## Listed entries
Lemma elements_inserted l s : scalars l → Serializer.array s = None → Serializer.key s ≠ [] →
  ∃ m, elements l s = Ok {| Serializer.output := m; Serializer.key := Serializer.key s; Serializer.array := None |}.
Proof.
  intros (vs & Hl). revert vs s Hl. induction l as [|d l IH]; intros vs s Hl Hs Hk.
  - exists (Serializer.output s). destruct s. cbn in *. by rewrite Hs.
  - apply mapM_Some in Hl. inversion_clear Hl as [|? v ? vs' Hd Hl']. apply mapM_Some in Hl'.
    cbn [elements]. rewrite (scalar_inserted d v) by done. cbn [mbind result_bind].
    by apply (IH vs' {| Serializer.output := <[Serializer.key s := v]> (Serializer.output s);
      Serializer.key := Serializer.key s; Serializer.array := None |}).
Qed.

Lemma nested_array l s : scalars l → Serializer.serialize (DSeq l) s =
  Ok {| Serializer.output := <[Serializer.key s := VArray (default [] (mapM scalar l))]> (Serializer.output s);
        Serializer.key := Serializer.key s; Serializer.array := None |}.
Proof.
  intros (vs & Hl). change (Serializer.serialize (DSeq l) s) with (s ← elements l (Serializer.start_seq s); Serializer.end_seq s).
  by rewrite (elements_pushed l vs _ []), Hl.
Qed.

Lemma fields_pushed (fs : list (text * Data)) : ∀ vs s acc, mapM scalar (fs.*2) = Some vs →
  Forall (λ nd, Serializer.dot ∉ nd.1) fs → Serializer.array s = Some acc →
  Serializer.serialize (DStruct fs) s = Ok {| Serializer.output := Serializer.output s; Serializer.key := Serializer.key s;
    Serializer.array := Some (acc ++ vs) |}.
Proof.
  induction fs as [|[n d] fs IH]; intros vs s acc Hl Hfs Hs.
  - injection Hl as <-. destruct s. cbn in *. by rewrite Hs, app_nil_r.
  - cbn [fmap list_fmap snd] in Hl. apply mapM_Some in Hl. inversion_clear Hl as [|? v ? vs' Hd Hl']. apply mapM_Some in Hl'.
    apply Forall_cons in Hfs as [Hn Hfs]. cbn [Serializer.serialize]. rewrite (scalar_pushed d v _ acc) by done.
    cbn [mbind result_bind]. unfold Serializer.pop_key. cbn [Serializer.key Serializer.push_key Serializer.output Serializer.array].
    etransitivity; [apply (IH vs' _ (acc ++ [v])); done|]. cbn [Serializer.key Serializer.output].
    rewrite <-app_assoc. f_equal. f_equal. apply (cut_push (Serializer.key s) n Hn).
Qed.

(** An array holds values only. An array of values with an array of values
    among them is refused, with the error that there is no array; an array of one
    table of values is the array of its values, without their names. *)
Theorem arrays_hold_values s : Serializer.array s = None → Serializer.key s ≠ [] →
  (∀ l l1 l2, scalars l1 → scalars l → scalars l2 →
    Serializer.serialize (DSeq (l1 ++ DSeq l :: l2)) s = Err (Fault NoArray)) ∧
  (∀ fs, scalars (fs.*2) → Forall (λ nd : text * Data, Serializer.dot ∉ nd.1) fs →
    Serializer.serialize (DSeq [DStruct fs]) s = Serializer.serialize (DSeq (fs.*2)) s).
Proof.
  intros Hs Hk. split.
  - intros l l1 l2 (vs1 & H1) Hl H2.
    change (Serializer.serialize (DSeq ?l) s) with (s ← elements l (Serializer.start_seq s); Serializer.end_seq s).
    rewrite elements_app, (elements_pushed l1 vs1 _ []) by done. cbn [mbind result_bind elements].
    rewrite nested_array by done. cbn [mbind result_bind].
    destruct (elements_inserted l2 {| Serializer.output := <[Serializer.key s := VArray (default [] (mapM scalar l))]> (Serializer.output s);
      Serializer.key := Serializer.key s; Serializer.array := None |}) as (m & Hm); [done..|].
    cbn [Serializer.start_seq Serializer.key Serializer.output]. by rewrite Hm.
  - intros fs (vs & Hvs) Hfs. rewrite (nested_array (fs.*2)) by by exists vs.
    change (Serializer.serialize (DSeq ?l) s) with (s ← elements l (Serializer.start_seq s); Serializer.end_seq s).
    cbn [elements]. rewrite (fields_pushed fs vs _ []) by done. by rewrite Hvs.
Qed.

## Your task
Lines to set down from above: the line with "destruct (elements_inserted l2", the line with "cbn [Serializer.start_seq Serializer.key", and every line between, each exactly as written.

## Solution
    destruct (elements_inserted l2 {| Serializer.output := <[Serializer.key s := VArray (default [] (mapM scalar l))]> (Serializer.output s);
      Serializer.key := Serializer.key s; Serializer.array := None |}) as (m & Hm); [done..|].
    cbn [Serializer.start_seq Serializer.key Serializer.output]. by rewrite Hm.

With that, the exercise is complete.